• _Task prompt_
Beginning with the first line below, please restate each line exactly, down to and including the line containing "#[export] Instance Codec_Z".

• _Records supplied_
(* ===== verification/Codec.v ===== *)
(** * Codecs: records as the JSON objects the code reads and writes

    [Codec A] is the interface between a typed record and its JSON text: [enc] is the
    object [JSON.stringify] prints, [dec] reads a parsed object at that type, and the
    law says that reading back what was written gives the same record.  An absent
    ([undefined]) member is not printed. *)
From S2P Require Import Prelude JsString Json.

Class Codec (A : Type) := {
  enc : A → json;
  dec : json → option A;
  dec_enc : ∀ a, dec (enc a) = Some a;
}.

Lemma enc_inj {A} `{Codec A} (a b : A) : enc a = enc b → a = b.
Proof. intros He. apply (f_equal dec) in He. rewrite !dec_enc in He. by injection He. Qed.

Lemma stringify_enc_inj {A} `{Codec A} (a b : A) : stringify (enc a) = stringify (enc b) → a = b.
Proof. intros He. by apply enc_inj, stringify_inj. Qed.

(** ** Scalars and containers *)

#[export] Instance Codec_str : Codec str := {|
  enc s := JStr s; dec j := match j with JStr s => Some s | _ => None end;
  dec_enc s := eq_refl |}.
#[export] Instance Codec_Z : Codec Z := {|
  enc n := JNum n; dec j := match j with JNum n => Some n | _ => None end;
  dec_enc n := eq_refl |}.
#[export] Instance Codec_bool : Codec bool := {|
  enc b := JBool b; dec j := match j with JBool b => Some b | _ => None end;
  dec_enc b := eq_refl |}.
#[export] Instance Codec_json : Codec json := {| enc j := j; dec j := Some j; dec_enc j := eq_refl |}.

Section Containers.
Context {A : Type} `{Codec A}.

Lemma mapM_dec_enc (l : list A) : mapM dec (map enc l) = Some l.
Proof.
  apply mapM_Some. induction l as [|x l IH]; simpl; constructor; [apply dec_enc|done].
Qed.

#[export] Instance Codec_list : Codec (list A) | 10 := {|
  enc l := JArr (map enc l);
  dec j := match j with JArr l => mapM dec l | _ => None end;
  dec_enc := mapM_dec_enc |}.

(** [T | null], for an encoding of [T] that is never [null]. *)
Definition encNullable (o : option A) : json := match o with Some a => enc a | None => JNull end.
Definition decNullable (j : json) : option (option A) :=
  match j with JNull => Some None | _ => a ← dec j; Some (Some a) end.
Definition neverNull : Prop := ∀ a : A, enc a ≠ JNull.

Lemma decNullable_enc (o : option A) : neverNull → decNullable (encNullable o) = Some o.
Proof.
  intros Hn. destruct o as [a|]; simpl; [|done].
  unfold decNullable. pose proof (dec_enc a) as He. specialize (Hn a).
  destruct (enc a); simpl in *; try done; by rewrite He.
Qed.
End Containers.

(** A [string | null] member. *)
Lemma neverNull_str : neverNull (A := str).
Proof. by intros s. Qed.
#[export] Instance Codec_nstr : Codec (option str) := {|
  enc := encNullable; dec := decNullable;
  dec_enc o := decNullable_enc o neverNull_str |}.

(** Unions of string literals: [lit] gives the literal of each constructor. *)
Fixpoint streqb (s t : str) : bool :=
  match s, t with
  | [], [] => true
  | x :: s', y :: t' => N.eqb x y && streqb s' t'
  | _, _ => false
  end.
Lemma streqb_spec s t : streqb s t = true ↔ s = t.
Proof.
  revert t. induction s as [|x s IH]; intros [|y t]; simpl; try done.
  rewrite andb_true_iff, N.eqb_eq, IH. naive_solver.
Qed.
Lemma streqb_refl s : streqb s s = true.
Proof. by apply streqb_spec. Qed.

Definition decLit {A} (lit : A → str) (all : list A) (j : json) : option A :=
  match j with JStr s => findb (λ a, streqb (lit a) s) all | _ => None end.

(** ** Objects *)

Abbreviation fields := (list (str * option json)).
Definition mkObj (fs : fields) : json := JObj (omap (λ f, (f.1,.) <$> f.2) fs).

(** Property access on a parsed object; [None] is [undefined], the last member wins. *)
Definition jget (k : str) (j : json) : option json :=
  match j with
  | JObj kvs => foldl (λ acc kv, if streqb k kv.1 then Some kv.2 else acc) None kvs
  | _ => None
  end.

Definition fget (k : str) (fs : fields) : option json :=
  foldl (λ acc f, if streqb k f.1 then match f.2 with Some v => Some v | None => acc end else acc)
    None fs.

Lemma jget_mkObj k fs : jget k (mkObj fs) = fget k fs.
Proof.
  unfold jget, mkObj, fget. generalize (@None json).
  induction fs as [|[k' [v|]] fs IH]; intros acc; simpl; [done|apply IH|].
  destruct (streqb k k'); apply IH.
Qed.

(** A required member and an optional one. *)
Definition req {A} `{Codec A} (k : str) (j : json) : option A := v ← jget k j; dec v.
Definition opt {A} `{Codec A} (k : str) (j : json) : option (option A) :=
  match jget k j with Some v => a ← dec v; Some (Some a) | None => Some None end.

Definition fld {A} `{Codec A} (k : string) (a : A) : str * option json := (js k, Some (enc a)).
Definition ofld {A} `{Codec A} (k : string) (o : option A) : str * option json :=
  (js k, enc <$> o).

Lemma req_mkObj {A} `{Codec A} k fs a :
  fget k fs = Some (enc a) → req k (mkObj fs) = Some a.
Proof. intros Hf. unfold req. rewrite jget_mkObj, Hf. apply dec_enc. Qed.
Lemma opt_mkObj {A} `{Codec A} k fs (o : option A) :
  fget k fs = enc <$> o → opt k (mkObj fs) = Some o.
Proof.
  intros Hf. unfold opt. rewrite jget_mkObj, Hf. destruct o as [a|]; simpl; [|done].
  by rewrite dec_enc.
Qed.

Lemma some_or_none {A} (o : option A) : match o with Some v => Some v | None => None end = o.
Proof. by destruct o. Qed.

(** Discharge [dec (enc r) = Some r] for a record written with [mkObj] and read with
    [req] and [opt]: the keys are literals, so each lookup is decided by computation. *)
Ltac decide_keys :=
  repeat match goal with
  | |- context [streqb (js ?a) (js ?b)] =>
      let v := eval vm_compute in (streqb (js a) (js b)) in
      change (streqb (js a) (js b)) with v; cbv iota
  end.
Ltac solve_lookup :=
  unfold fget; cbv [foldl fld ofld fst snd]; decide_keys;
  first [reflexivity | rewrite some_or_none; reflexivity].
Ltac solve_record_codec :=
  intros r;
  repeat first
    [ erewrite req_mkObj by solve_lookup
    | erewrite opt_mkObj by solve_lookup ];
  destruct r; first [reflexivity | match goal with x : _ |- _ => destruct x; reflexivity end].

• _Result of the exercise_
(* ===== verification/Codec.v ===== *)
(** * Codecs: records as the JSON objects the code reads and writes

    [Codec A] is the interface between a typed record and its JSON text: [enc] is the
    object [JSON.stringify] prints, [dec] reads a parsed object at that type, and the
    law says that reading back what was written gives the same record.  An absent
    ([undefined]) member is not printed. *)
From S2P Require Import Prelude JsString Json.

Class Codec (A : Type) := {
  enc : A → json;
  dec : json → option A;
  dec_enc : ∀ a, dec (enc a) = Some a;
}.

Lemma enc_inj {A} `{Codec A} (a b : A) : enc a = enc b → a = b.
Proof. intros He. apply (f_equal dec) in He. rewrite !dec_enc in He. by injection He. Qed.

Lemma stringify_enc_inj {A} `{Codec A} (a b : A) : stringify (enc a) = stringify (enc b) → a = b.
Proof. intros He. by apply enc_inj, stringify_inj. Qed.

(** ** Scalars and containers *)

#[export] Instance Codec_str : Codec str := {|
  enc s := JStr s; dec j := match j with JStr s => Some s | _ => None end;
  dec_enc s := eq_refl |}.
#[export] Instance Codec_Z : Codec Z := {|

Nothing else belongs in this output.